(** *** Dispatch *)

Lemma find_cauldron_none (ds : list jobj) (cauldron_id : json) :
  Forall (fun d => is_Some (d !! "id")) ds ->
  Forall (fun d => py_eqb (entry_id d) cauldron_id = false) ds ->
  find_cauldron (JDict <$> ds) cauldron_id = Ok JNull.
Proof.
  induction 1 as [|d ds [i Hi] _ IH]; intros Hne; [reflexivity|].
  apply Forall_cons in Hne as [Hd Hne].
  rewrite fmap_cons. simpl. unfold entry_id in Hd. rewrite Hi in *. simpl in *.
  rewrite Hd. apply IH. exact Hne.
Qed.

Lemma find_cauldron_some (ds : list jobj) (cauldron_id : json) :
  Forall (fun d => is_Some (d !! "id")) ds ->
  Exists (fun d => py_eqb (entry_id d) cauldron_id = true) ds ->
  exists d, d ∈ ds /\ py_eqb (entry_id d) cauldron_id = true /\
            find_cauldron (JDict <$> ds) cauldron_id = Ok (JDict d).
Proof.
  induction 1 as [|d ds [i Hi] _ IH]; intros Hex.
  - apply Exists_nil in Hex. destruct Hex.
  - rewrite fmap_cons. simpl. rewrite Hi. simpl.
    destruct (py_eqb i cauldron_id) eqn:Heq.
    + exists d. split; [apply elem_of_cons; left; reflexivity|].
      split; [unfold entry_id; rewrite Hi; exact Heq | reflexivity].
    + apply Exists_cons in Hex as [Hd|Hex].
      * unfold entry_id in Hd. rewrite Hi in Hd. simpl in Hd. congruence.
      * destruct (IH Hex) as (d' & Hin & Hd' & Hfind).
        exists d'. split; [apply elem_of_cons; right; exact Hin|].
        split; [exact Hd' | exact Hfind].
Qed.

(** C6: a dispatch request whose id no catalog entry has is answered 400
    with status "error" and leaves the state as it was; a request whose id
    some entry has is answered with status "success", the catalog
    unchanged. *)
Theorem dispatch_courier_spec (st : app_state) (ds : list jobj) (body : jobj) :
  cauldrons (factory_static_data st) = JDict <$> ds ->
  Forall (fun d => is_Some (d !! "id") /\ is_Some (d !! "name")) ds ->
  (Forall (fun d => py_eqb (entry_id d) (requested_id body) = false) ds ->
   dispatch_courier st (JDict body) = (Ok invalid_cauldron, st)) /\
  (Exists (fun d => py_eqb (entry_id d) (requested_id body) = true) ds ->
   exists message st',
     dispatch_courier st (JDict body) = (Ok (dispatched message), st') /\
     factory_static_data st' = factory_static_data st).
Proof.
  intros Hc Hds.
  assert (Hids : Forall (fun d => is_Some (d !! "id")) ds).
  { eapply Forall_impl; [exact Hds|]. intros d [Hi _]. exact Hi. }
  split.
  - intros Hne. unfold dispatch_courier. simpl py_get. rewrite bind_ok.
    fold (requested_id body). rewrite Hc.
    rewrite (find_cauldron_none ds _ Hids Hne). reflexivity.
  - intros Hex. unfold dispatch_courier. simpl py_get. rewrite bind_ok.
    fold (requested_id body). rewrite Hc.
    destruct (find_cauldron_some ds _ Hids Hex) as (d & Hin & _ & ->).
    rewrite Forall_forall in Hds. destruct (Hds d Hin) as [[i Hi] [n Hn]].
    rewrite bind_ok.
    assert (Ht : truthy (JDict d) = true).
    { simpl. apply negb_true_iff, bool_decide_eq_false.
      intros ->. rewrite lookup_empty in Hi. discriminate Hi. }
    rewrite Ht. simpl negb. cbv iota. unfold py_item. rewrite Hn.
    eexists _, _. split; reflexivity.
Qed.
(** * dsp_db/init_db.py: initialisation and migration of the SQLite file

    A shallow embedding of [src/dsp_db/init_db.py].  The script talks to
    SQLite through Python's [sqlite3] module, so the development has three
    layers:

    - [Engine]: the storage engine, restricted to the statements the script
      issues.  A database is a catalog of tables (ordered columns with their
      declared type and constraints, rows, the AUTOINCREMENT counter) and of
      single-column indexes.
    - [Py]: the Python side of a connection: an error/state monad whose
      state holds the connection (working copy, committed copy, implicit
      transaction flag, cursor result set), the statements sent so far and
      the lines printed.
    - the functions of the script, one definition per function, under the
      names they have in the source.

    Scope of the engine model.  Identifiers are compared as they are
    spelled, and a table and an index never compete for a name; views,
    triggers, multi-column constraints and type affinity are not modelled;
    rowids are unbounded integers.  A statement may also fail for reasons
    outside the catalog (locked or unreadable file, I/O error): the
    connection carries a schedule [w_faults] saying which requests the
    engine refuses.  Transactions follow the [sqlite3] module in its default
    mode: one is opened before an INSERT or UPDATE, schema statements run
    in whatever mode they find, and closing the connection without a commit
    discards the open transaction. *)

From stdpp Require Import base gmap strings list fin_maps pretty.
From Stdlib Require Import ZArith Lia Ascii.

Open Scope Z_scope.

(** ** Storage engine *)

Module Engine.

Inductive value :=
| VNull
| VInt (z : Z)
| VText (s : string).

#[global] Instance value_eq_dec : EqDecision value.
Proof. solve_decision. Defined.

(** INTEGER PRIMARY KEY columns alias the rowid; AUTOINCREMENT never reuses
    a rowid. *)
Inductive pk_kind := NotPk | PkRowid | PkAutoincrement.

#[global] Instance pk_kind_eq_dec : EqDecision pk_kind.
Proof. solve_decision. Defined.

Inductive default_kind :=
| DfltNone
| DfltCurrentTimestamp
| DfltLiteral (v : value).

#[global] Instance default_kind_eq_dec : EqDecision default_kind.
Proof. solve_decision. Defined.

Record column := Column {
  col_name : string;
  col_type : string;
  col_notnull : bool;
  col_unique : bool;
  col_pk : pk_kind;
  col_default : default_kind
}.

#[global] Instance column_eq_dec : EqDecision column.
Proof. solve_decision. Defined.

(** A row maps column names to values; a column without an entry reads as
    NULL. *)
Record table := Table {
  tbl_columns : list column;
  tbl_seq : Z;
  tbl_rows : list (gmap string value)
}.

Record index := Index {
  idx_table : string;
  idx_column : string
}.

#[global] Instance index_eq_dec : EqDecision index.
Proof. solve_decision. Defined.

Record database := Database {
  db_tables : gmap string table;
  db_indexes : gmap string index
}.

Definition empty_db : database := Database ∅ ∅.

Definition read_col (c : string) (r : gmap string value) : value :=
  default VNull (r !! c).

Definition column_names (t : table) : list string := col_name <$> tbl_columns t.

Definition set_table (n : string) (t : table) (d : database) : database :=
  Database (<[n := t]> (db_tables d)) (db_indexes d).

(** The statements of the script. *)
Inductive stmt :=
| PragmaForeignKeysOn
| SelectOne
| SelectMasterTable (name : string)
| SelectMasterIndex (name : string)
| PragmaTableInfo (t : string)
| CreateTableIfNotExists (t : string) (cols : list column)
| CreateIndexIfNotExists (i t c : string)
| InsertOrReplaceKV (t k v : string)
| AlterTableAddColumn (t c ty : string)
| UpdateCoalesce (t c dflt : string)
| CountUserTables
| CountRows (t : string)
| Commit.

Inductive engine_result :=
| EOk (rows : list (list value)) (d : database)
| EError (msg : string).

(** *** Names spliced into SQL text

    [PRAGMA table_info(...)] receives the table name by string
    interpolation, so the name has to be an identifier for the statement to
    parse. *)
Definition is_ident_char (a : ascii) : bool :=
  let n := Ascii.nat_of_ascii a in
  ((48 <=? n) && (n <=? 57) || (65 <=? n) && (n <=? 90)
   || (97 <=? n) && (n <=? 122) || (n =? 95))%nat.

Definition is_digit (a : ascii) : bool :=
  let n := Ascii.nat_of_ascii a in ((48 <=? n) && (n <=? 57))%nat.

Fixpoint all_ident_chars (s : string) : bool :=
  match s with
  | EmptyString => true
  | String a s' => is_ident_char a && all_ident_chars s'
  end.

Definition well_formed_name (s : string) : bool :=
  match s with
  | EmptyString => false
  | String a _ => negb (is_digit a) && all_ident_chars s
  end.

(** *** Catalog queries *)

Definition bool_value (b : bool) : value := VInt (if b then 1 else 0).

Definition default_text (d : default_kind) : value :=
  match d with
  | DfltNone => VNull
  | DfltCurrentTimestamp => VText "CURRENT_TIMESTAMP"
  | DfltLiteral v => v
  end.

(** One result row of [PRAGMA table_info]:
    (cid, name, type, notnull, dflt_value, pk). *)
Definition table_info_row (cid : nat) (c : column) : list value :=
  [ VInt (Z.of_nat cid); VText (col_name c); VText (col_type c);
    bool_value (col_notnull c); default_text (col_default c);
    bool_value (bool_decide (col_pk c ≠ NotPk)) ].

Definition table_info (t : string) (d : database) : list (list value) :=
  match db_tables d !! t with
  | None => []
  | Some tb => imap table_info_row (tbl_columns tb)
  end.

Definition lower_ascii (a : ascii) : ascii :=
  let n := Ascii.nat_of_ascii a in
  if ((65 <=? n) && (n <=? 90))%nat then Ascii.ascii_of_nat (n + 32) else a.

(** [name LIKE 'sqlite_%']: the letters match in either case, [_] stands for
    one arbitrary character. *)
Fixpoint like_prefix_then_one (p s : string) : bool :=
  match p, s with
  | EmptyString, String _ _ => true
  | EmptyString, EmptyString => false
  | String a p', String b s' =>
      bool_decide (lower_ascii a = lower_ascii b) && like_prefix_then_one p' s'
  | String _ _, EmptyString => false
  end.

Definition like_sqlite (name : string) : bool := like_prefix_then_one "sqlite" name.

Definition count_user_tables (d : database) : Z :=
  Z.of_nat (length (filter (λ kv, like_sqlite kv.1 = false) (map_to_list (db_tables d)))).

(** *** Data definition *)

Definition create_table_if_not_exists (t : string) (cols : list column)
    (d : database) : engine_result :=
  match db_tables d !! t with
  | Some _ => EOk [] d
  | None => EOk [] (set_table t (Table cols 0 []) d)
  end.

Definition create_index_if_not_exists (i t c : string) (d : database)
    : engine_result :=
  match db_tables d !! t with
  | None => EError ("no such table: main." +:+ t)
  | Some tb =>
      match db_indexes d !! i with
      | Some _ => EOk [] d
      | None =>
          if bool_decide (c ∈ column_names tb)
          then EOk [] (Database (db_tables d) (<[i := Index t c]> (db_indexes d)))
          else EError ("table " +:+ t +:+ " has no column named " +:+ c)
      end
  end.

Definition added_column (c ty : string) : column :=
  Column c ty false false NotPk DfltNone.

Definition alter_table_add_column (t c ty : string) (d : database)
    : engine_result :=
  match db_tables d !! t with
  | None => EError ("no such table: " +:+ t)
  | Some tb =>
      if bool_decide (c ∈ column_names tb)
      then EError ("duplicate column name: " +:+ c)
      else EOk [] (set_table t
                     (Table (tbl_columns tb ++ [added_column c ty]) (tbl_seq tb)
                            ((λ r, <[c := VNull]> r) <$> tbl_rows tb)) d)
  end.

(** *** Data manipulation *)

Definition is_key (c : column) : bool :=
  col_unique c || bool_decide (col_pk c ≠ NotPk).

Definition coalesce_col (c dflt : string) (r : gmap string value)
    : gmap string value :=
  match read_col c r with
  | VNull => <[c := VText dflt]> r
  | _ => r
  end.

Definition non_null (v : value) : bool :=
  match v with VNull => false | _ => true end.

Definition update_coalesce (t c dflt : string) (d : database) : engine_result :=
  match db_tables d !! t with
  | None => EError ("no such table: " +:+ t)
  | Some tb =>
      match find (λ col, bool_decide (col_name col = c)) (tbl_columns tb) with
      | None => EError ("no such column: " +:+ c)
      | Some col =>
          let rows' := coalesce_col c dflt <$> tbl_rows tb in
          if is_key col
             && negb (bool_decide (NoDup (filter (λ v, non_null v = true)
                                                 (read_col c <$> rows'))))
          then EError ("UNIQUE constraint failed: " +:+ t +:+ "." +:+ c)
          else EOk [] (set_table t (Table (tbl_columns tb) (tbl_seq tb) rows') d)
      end
  end.

Definition pk_column (cols : list column) : option column :=
  find (λ c, bool_decide (col_pk c ≠ NotPk)) cols.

• _Work request_
Restate word for word the lines of the data above, starting at the line containing "(** * dsp_db/init_db.py: initialisation" and ending at the line containing "- [Py]: the", both included, and nothing more.

• _Response for this exercise_
(** * dsp_db/init_db.py: initialisation and migration of the SQLite file

    A shallow embedding of [src/dsp_db/init_db.py].  The script talks to
    SQLite through Python's [sqlite3] module, so the development has three
    layers:

    - [Engine]: the storage engine, restricted to the statements the script
      issues.  A database is a catalog of tables (ordered columns with their
      declared type and constraints, rows, the AUTOINCREMENT counter) and of
      single-column indexes.
    - [Py]: the Python side of a connection: an error/state monad whose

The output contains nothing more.